A satanização da insurgência colombiana e a interrupção das trocas humanitárias, estas à época lideradas por Chávez e a Senadora Piedád Córdoba, criam as condições para a instalação de mais sete bases militares na Colômbia.

O golpe em Honduras é parte importante da luta contra o fortalecimento da ALBA e a recuperação, como aliado dos EUA, de um país que tem uma das maiores bases da América Central (Sotto Cano) e que se localiza estrategicamente entre a Nicarágua e El Salvador. Depois veio o aproveitamento do terremoto no Haiti e a cumplicidade do governo da Costa Rica, para o imperialismo instalar mais tropas nesses países. É parte deste esforço para estancar as mudanças e atingir a ALBA a recente tentativa de golpe no Equador.

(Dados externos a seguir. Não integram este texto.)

Lemma settlements_multi `{MapOrder} :
  exists l,
    concat (map settleBucket (range "currencyBalances" (currencyBalances multiCurrencyCase))) = l /\
    l ≡ₚ [edge "B" "A" 100.00%float "INR"; edge "B" "A" 50.00%float "USD"].
Proof.
  rewrite currencyBalances_multi. eexists. split; [reflexivity|].
  range_cases; simpl map; unfold settleBucket, calculateSettlementsForCurrency; simpl fst; simpl snd;
    range_cases; range_cases; vm_compute; first [reflexivity | apply perm_swap].
Qed.

(** C2. [CalculateSettlements] regroups the balances by currency and
    runs the computation once for each currency that occurs: a bucket
    holds, for its currency, exactly the balances the repository
    reported, and no bucket is empty; the answer is the concatenation
    of one run per bucket; every settlement carries the currency of the
    bucket it was computed from and joins two members of that bucket.
    For [{A: {INR:100, USD:50}, B: {INR:-100, USD:-50}}] the answer
    consists of the two settlements from B to A, 100 in INR and 50 in
    USD. *)
Theorem settlements_per_currency `{MapOrder} {St} `{GroupRepository St} `{BalanceRepository St}
    (groupID userID : string) (s : St) (bbc : gmap string (gmap string float)) :
  RequireGroupMembership groupID userID s = None ->
  GetGroupMemberBalances groupID s = inr bbc ->
  (forall cur,
      match currencyBalances bbc !! cur with
      | Some ub => ub <> ∅ /\ forall u, ub !! u = bbc !! u ≫= (.!! cur)
      | None => forall u, bbc !! u ≫= (.!! cur) = None
      end) /\
  (exists buckets,
      buckets ≡ₚ map_to_list (currencyBalances bbc) /\
      CalculateSettlements groupID userID s =
        Ok (concat (map (fun cb => calculateSettlementsForCurrency (snd cb) (fst cb)) buckets))) /\
  (forall cur ub e,
      currencyBalances bbc !! cur = Some ub ->
      e ∈ calculateSettlementsForCurrency ub cur ->
      Currency e = cur /\ is_Some (ub !! FromUserID e) /\ is_Some (ub !! ToUserID e)) /\
  (bbc = multiCurrencyCase ->
   exists l, CalculateSettlements groupID userID s = Ok l /\
             l ≡ₚ [edge "B" "A" 100.00%float "INR"; edge "B" "A" 50.00%float "USD"]).
Proof.
  intros Hmember Hbalances.
  assert (Hrun : CalculateSettlements groupID userID s =
            Ok (concat (map settleBucket (range "currencyBalances" (currencyBalances bbc))))).
  { unfold CalculateSettlements. rewrite Hmember, Hbalances. reflexivity. }
  split; [|split; [|split]].
  - intros cur. pose proof (bucketOf_currencyBalances bbc cur) as Hb.
    unfold bucketOf in Hb. destruct (currencyBalances bbc !! cur) as [ub|] eqn:Hcur.
    + split; [eapply currencyBalances_nonempty; eassumption | exact Hb].
    + intros u. symmetry. apply Hb.
  - exists (range "currencyBalances" (currencyBalances bbc)).
    split; [apply range_perm | exact Hrun].
  - intros cur ub e _. apply calculate_within.
  - intros ->. rewrite Hrun. destruct settlements_multi as (l & Hl & Hperm).
    exists l. rewrite Hl. split; [reflexivity | exact Hperm].
Qed.

(** The multi-currency case of the test suite on the in-memory
    repositories. *)
Lemma settlements_per_currency_witness :
  exists l, CalculateSettlements "group1" "user1" (mockOf multiCurrencyCase) = Ok l /\
            l ≡ₚ [edge "B" "A" 100.00%float "INR"; edge "B" "A" 50.00%float "USD"].
Proof.
  destruct (settlements_per_currency "group1" "user1" (mockOf multiCurrencyCase)
              multiCurrencyCase) as (_ & _ & _ & Hcase); [reflexivity | reflexivity |].
  exact (Hcase eq_refl).
Defined.

(** ** Comparisons and differences of finite amounts *)

Section Comparisons.

Local Open Scope Z_scope.

Lemma shr_nonneg mrs e n : 0 <= shr_m mrs -> 0 <= shr_m (fst (shr mrs e n)).
Proof.
  intros Hm. destruct (Z.le_gt_cases 0 n) as [Hn | Hn].
  - destruct (shr_m_e mrs e n Hm Hn) as (mrs' & Heq & Hm'). rewrite Heq. simpl.
    rewrite Hm'. apply Z.shiftr_nonneg. assumption.
  - rewrite shr_m_neg by lia. assumption.
Qed.
(** * CounterUp.js: a shallow embedding of [src/CounterUp.js]

    The development follows the source file from the leaves up:

    - [JSNumber]: the IEEE binary64 numbers of JavaScript, with the built-ins
      the class calls ([parseFloat] on a decimal literal, [toFixed],
      [Math.min], [Math.pow]);
    - [JSString]: the string methods the class calls ([trim], [includes],
      [startsWith], [endsWith], [substring], [split], [join]);
    - [JSRegExp]: the three regular expressions of the class;
    - the class itself: [parseValue], [formatNumber], the easing table,
      [init], [animate], [cancelAnimation], [reset], [replay], ... over an
      explicit state (DOM text, dataset, scheduler, observers, console).

    Numbers are [spec_float] values of the Standard Library at precision 53 and
    exponent bound 1024, so that every operation computes inside the logic. *)

From Stdlib Require Import ZArith Lia Bool List Ascii String.
From Stdlib Require Import Floats.SpecFloat.
From stdpp Require Import base option list gmap strings.

Open Scope Z_scope.

(* ===================================================================== *)
(** * JavaScript numbers *)
(* ===================================================================== *)

Module JSNumber.

Abbreviation number := spec_float.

No Paraguai, já sabíamos das dificuldades que teria Lugo, se efetivamente quisesse promover as mudanças prometidas. Foi eleito como expressão de um movimento de massas débil, na esperança de derrotar os conservadores que governavam o país havia 41 anos e ainda estão no poder. Tendo passado mais da metade de seu governo, o movimento de massas não teve forças para empurrar as mudanças e tudo indica que o Presidente se entregou à direita e ao imperialismo, aceitando um pacto com a classe dominante para não ser derrubado por um golpe. Lugo já não governa. Espera apenas acabar seu mandato.

OS PRINCIPAIS INIMIGOS DO IMPERIALISMO NA AMÉRICA LATINA

CUBA

Dificilmente teria avançado tanto o processo de mudanças na América Latina se não fora o exemplo da cinqüentenária Revolução Socialista de Cuba, que mostrou a possibilidade de as classes dominadas enfrentarem e derrotarem o imperialismo e escolherem seu próprio destino.

Na década de 90 do século passado, após o colapso da URSS, Cuba passou por dificuldades econômicas que exigiram o sacrifício do “período especial”, uma vez que mais de 80% do seu comércio dava-se com a URSS e o Leste Europeu. Novas medidas políticas e econômicas foram adotadas para enfrentar tal situação, no sentido de prosseguir com a efetivação do socialismo, apesar do agravamento do cruel bloqueio que hoje já dura mais de 50 anos.

O surgimento dos processos de mudança na América Latina, sobretudo o da Venezuela, deu um novo alento e respaldo à Revolução Cubana.

Claro está que o processo de construção do socialismo em Cuba é extremamente complexo e vive um momento de grandes dificuldades. O maior desafio do povo cubano é justamente manter firme a decisão de seguir construindo sua experiência de socialismo.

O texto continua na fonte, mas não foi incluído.